Task to carry out> From the data below, repeat exactly the lines from the line with "[t] (LFloat f)" to the line with "Section lists.", both included.

Saved data entries
┏━━

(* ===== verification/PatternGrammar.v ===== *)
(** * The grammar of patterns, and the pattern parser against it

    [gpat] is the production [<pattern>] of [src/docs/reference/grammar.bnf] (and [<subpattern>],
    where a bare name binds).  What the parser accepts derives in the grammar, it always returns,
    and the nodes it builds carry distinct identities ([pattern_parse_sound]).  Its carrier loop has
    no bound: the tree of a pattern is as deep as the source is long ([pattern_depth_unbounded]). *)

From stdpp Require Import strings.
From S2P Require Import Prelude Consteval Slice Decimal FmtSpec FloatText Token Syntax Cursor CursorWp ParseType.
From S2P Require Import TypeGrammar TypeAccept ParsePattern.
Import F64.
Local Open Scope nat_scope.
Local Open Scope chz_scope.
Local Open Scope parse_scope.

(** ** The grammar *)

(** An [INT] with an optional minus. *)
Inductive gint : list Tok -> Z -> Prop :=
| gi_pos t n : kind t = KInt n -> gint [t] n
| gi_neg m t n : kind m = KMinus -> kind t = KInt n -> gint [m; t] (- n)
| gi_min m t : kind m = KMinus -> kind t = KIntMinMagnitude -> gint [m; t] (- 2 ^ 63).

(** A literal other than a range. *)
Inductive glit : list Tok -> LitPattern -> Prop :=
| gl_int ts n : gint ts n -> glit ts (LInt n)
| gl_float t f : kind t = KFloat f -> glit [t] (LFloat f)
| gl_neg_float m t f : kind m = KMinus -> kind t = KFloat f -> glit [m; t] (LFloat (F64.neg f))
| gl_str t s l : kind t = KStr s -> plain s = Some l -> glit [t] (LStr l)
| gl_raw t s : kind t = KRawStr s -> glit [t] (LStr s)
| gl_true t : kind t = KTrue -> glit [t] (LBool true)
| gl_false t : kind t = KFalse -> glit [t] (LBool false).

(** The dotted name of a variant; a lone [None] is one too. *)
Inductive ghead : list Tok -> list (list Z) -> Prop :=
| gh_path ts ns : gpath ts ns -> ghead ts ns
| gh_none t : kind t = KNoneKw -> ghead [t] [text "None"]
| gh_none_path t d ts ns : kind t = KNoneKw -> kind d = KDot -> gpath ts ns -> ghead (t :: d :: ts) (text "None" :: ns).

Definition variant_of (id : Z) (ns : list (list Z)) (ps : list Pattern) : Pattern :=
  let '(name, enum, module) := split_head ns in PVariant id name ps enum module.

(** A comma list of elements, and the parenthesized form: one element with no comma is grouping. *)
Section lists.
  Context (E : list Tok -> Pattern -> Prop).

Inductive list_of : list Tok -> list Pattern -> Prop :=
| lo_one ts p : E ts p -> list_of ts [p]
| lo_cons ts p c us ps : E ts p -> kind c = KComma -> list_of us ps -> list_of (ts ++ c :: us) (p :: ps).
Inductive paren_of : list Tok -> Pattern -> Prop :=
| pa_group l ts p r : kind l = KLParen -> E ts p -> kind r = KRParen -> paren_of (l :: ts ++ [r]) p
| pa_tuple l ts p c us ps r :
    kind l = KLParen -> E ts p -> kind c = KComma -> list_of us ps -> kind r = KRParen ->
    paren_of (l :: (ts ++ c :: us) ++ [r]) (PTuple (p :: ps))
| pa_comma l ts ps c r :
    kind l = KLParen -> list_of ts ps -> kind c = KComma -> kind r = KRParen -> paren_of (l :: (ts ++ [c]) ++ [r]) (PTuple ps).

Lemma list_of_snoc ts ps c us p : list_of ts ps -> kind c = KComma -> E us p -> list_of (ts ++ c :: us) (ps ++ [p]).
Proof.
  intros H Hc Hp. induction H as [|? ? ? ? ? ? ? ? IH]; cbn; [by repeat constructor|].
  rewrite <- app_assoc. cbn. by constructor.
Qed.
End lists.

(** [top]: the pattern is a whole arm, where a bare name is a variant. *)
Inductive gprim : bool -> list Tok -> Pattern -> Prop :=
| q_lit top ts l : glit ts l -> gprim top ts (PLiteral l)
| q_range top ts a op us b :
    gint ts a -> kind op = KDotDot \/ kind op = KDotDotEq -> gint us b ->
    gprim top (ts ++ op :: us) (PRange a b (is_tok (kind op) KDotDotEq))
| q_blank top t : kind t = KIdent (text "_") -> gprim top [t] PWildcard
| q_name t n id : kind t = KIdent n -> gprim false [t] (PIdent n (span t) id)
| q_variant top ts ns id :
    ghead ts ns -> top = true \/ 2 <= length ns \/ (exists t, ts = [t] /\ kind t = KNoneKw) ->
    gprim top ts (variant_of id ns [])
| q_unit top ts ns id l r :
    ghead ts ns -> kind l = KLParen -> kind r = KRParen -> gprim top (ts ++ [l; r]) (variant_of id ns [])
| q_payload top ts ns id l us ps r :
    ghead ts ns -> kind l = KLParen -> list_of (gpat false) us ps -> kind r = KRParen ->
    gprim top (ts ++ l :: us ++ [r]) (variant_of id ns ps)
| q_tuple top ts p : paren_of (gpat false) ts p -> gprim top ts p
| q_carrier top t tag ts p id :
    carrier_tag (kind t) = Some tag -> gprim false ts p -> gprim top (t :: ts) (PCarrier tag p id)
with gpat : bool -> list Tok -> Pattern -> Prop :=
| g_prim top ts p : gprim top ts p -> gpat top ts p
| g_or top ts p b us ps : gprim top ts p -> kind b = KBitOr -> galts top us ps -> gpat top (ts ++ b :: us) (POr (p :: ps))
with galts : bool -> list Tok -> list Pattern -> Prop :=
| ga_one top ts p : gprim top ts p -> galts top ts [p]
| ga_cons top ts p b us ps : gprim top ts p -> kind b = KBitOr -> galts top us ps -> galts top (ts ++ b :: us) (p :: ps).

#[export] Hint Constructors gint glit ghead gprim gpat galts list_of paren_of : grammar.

┗━━
┏━━

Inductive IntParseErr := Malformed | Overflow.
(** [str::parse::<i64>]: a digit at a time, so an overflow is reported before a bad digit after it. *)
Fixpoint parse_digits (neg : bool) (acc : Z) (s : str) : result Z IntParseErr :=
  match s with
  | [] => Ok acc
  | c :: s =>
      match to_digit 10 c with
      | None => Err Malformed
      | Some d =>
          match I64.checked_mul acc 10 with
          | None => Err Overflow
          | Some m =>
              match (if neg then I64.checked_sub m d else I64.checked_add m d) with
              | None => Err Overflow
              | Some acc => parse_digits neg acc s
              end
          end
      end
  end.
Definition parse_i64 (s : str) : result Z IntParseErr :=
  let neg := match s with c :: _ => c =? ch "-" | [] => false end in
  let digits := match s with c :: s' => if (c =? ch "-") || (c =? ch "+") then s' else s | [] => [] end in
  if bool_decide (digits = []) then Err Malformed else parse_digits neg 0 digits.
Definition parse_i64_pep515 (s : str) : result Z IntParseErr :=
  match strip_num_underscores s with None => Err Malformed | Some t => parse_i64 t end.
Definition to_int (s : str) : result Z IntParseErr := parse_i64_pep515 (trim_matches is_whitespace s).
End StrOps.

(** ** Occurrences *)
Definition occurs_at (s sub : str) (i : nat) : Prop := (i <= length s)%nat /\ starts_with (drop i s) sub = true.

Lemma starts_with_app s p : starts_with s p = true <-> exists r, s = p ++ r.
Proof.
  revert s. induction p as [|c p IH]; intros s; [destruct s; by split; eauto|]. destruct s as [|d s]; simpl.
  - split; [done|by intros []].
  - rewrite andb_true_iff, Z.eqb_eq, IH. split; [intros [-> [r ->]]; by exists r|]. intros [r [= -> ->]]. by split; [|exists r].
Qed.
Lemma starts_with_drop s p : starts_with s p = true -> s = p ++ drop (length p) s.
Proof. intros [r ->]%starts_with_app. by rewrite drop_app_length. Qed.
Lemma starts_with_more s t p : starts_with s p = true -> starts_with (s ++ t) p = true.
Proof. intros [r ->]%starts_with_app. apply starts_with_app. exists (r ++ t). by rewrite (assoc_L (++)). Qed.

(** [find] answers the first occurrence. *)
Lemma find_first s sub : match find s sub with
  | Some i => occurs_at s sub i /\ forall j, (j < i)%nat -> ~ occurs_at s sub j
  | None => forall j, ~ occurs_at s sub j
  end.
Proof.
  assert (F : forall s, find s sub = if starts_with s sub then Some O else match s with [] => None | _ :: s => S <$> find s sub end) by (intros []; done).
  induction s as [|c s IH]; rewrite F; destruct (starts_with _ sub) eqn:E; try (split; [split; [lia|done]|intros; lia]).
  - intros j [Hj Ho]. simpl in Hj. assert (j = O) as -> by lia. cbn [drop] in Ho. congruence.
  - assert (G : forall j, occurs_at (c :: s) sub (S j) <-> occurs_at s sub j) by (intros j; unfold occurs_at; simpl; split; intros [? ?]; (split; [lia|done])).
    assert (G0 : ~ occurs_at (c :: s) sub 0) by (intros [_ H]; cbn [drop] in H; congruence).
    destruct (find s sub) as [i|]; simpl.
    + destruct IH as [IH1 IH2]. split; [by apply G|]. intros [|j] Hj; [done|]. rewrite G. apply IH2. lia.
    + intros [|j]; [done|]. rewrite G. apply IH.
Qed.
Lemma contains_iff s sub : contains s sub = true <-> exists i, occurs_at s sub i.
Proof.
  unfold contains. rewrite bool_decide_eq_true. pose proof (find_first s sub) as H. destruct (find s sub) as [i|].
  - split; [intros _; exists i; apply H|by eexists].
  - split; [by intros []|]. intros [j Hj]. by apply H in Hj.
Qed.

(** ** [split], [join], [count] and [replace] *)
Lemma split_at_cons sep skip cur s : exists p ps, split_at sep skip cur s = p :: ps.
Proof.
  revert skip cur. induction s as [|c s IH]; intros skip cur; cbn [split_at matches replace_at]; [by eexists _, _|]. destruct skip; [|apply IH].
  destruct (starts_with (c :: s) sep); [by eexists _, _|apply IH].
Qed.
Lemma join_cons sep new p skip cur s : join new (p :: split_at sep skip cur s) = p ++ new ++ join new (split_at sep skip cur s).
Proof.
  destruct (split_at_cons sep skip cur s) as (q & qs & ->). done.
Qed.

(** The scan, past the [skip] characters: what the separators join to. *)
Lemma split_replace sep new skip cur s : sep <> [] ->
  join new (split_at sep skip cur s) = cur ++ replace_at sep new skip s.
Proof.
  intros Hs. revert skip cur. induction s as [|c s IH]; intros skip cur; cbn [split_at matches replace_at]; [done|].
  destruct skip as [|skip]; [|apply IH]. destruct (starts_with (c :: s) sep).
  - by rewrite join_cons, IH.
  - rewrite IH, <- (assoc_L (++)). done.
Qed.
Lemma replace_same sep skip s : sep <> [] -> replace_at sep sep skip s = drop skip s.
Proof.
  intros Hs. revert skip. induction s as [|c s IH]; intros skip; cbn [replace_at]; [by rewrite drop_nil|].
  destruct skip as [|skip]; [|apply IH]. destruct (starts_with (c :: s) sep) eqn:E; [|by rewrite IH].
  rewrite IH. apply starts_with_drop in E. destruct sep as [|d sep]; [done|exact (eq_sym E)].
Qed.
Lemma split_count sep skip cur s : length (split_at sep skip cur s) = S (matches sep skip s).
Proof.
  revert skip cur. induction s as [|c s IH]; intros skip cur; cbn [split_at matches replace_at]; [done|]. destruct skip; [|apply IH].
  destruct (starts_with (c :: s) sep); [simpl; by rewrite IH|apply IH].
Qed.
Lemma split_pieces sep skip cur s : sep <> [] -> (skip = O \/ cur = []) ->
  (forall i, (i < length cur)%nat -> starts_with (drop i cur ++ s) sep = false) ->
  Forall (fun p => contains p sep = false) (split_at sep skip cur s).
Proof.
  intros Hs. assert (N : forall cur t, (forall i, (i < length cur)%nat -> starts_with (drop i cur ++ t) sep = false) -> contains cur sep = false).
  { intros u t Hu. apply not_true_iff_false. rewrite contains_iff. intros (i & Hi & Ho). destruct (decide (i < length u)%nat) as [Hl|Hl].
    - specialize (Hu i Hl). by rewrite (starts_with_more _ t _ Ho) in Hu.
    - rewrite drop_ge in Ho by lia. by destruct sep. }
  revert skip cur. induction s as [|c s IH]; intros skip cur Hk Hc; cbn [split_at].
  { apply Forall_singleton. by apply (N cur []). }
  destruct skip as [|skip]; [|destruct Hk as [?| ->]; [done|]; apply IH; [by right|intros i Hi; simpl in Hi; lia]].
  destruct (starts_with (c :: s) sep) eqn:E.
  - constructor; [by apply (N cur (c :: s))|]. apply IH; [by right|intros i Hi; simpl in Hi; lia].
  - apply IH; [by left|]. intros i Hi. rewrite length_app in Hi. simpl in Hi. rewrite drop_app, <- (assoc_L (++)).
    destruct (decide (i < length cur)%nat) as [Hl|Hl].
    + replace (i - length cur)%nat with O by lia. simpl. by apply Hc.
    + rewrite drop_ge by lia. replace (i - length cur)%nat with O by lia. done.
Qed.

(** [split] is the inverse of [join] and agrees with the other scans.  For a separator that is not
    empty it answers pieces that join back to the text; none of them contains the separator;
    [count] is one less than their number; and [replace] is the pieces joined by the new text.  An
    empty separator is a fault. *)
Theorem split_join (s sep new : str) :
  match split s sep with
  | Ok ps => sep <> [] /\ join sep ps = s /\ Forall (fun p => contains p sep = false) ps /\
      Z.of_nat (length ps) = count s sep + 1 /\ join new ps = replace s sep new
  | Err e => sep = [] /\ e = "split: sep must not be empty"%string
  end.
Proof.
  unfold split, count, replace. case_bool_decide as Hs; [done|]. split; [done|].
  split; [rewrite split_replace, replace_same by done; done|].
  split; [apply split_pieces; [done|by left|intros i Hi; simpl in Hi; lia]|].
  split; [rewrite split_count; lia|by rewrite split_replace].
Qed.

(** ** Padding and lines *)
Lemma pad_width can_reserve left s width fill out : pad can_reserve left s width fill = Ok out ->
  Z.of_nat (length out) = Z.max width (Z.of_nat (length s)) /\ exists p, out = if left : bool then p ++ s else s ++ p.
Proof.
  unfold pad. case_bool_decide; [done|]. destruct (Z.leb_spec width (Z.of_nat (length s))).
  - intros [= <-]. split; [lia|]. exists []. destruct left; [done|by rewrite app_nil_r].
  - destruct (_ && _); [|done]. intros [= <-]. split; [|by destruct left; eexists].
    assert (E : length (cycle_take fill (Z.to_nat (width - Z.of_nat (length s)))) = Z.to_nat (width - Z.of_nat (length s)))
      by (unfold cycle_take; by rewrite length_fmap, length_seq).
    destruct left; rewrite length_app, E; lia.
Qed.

┗━━

Reply to the task>
| gl_float t f : kind t = KFloat f -> glit [t] (LFloat f)
| gl_neg_float m t f : kind m = KMinus -> kind t = KFloat f -> glit [m; t] (LFloat (F64.neg f))
| gl_str t s l : kind t = KStr s -> plain s = Some l -> glit [t] (LStr l)
| gl_raw t s : kind t = KRawStr s -> glit [t] (LStr s)
| gl_true t : kind t = KTrue -> glit [t] (LBool true)
| gl_false t : kind t = KFalse -> glit [t] (LBool false).

(** The dotted name of a variant; a lone [None] is one too. *)
Inductive ghead : list Tok -> list (list Z) -> Prop :=
| gh_path ts ns : gpath ts ns -> ghead ts ns
| gh_none t : kind t = KNoneKw -> ghead [t] [text "None"]
| gh_none_path t d ts ns : kind t = KNoneKw -> kind d = KDot -> gpath ts ns -> ghead (t :: d :: ts) (text "None" :: ns).

Definition variant_of (id : Z) (ns : list (list Z)) (ps : list Pattern) : Pattern :=
  let '(name, enum, module) := split_head ns in PVariant id name ps enum module.

(** A comma list of elements, and the parenthesized form: one element with no comma is grouping. *)
Section lists.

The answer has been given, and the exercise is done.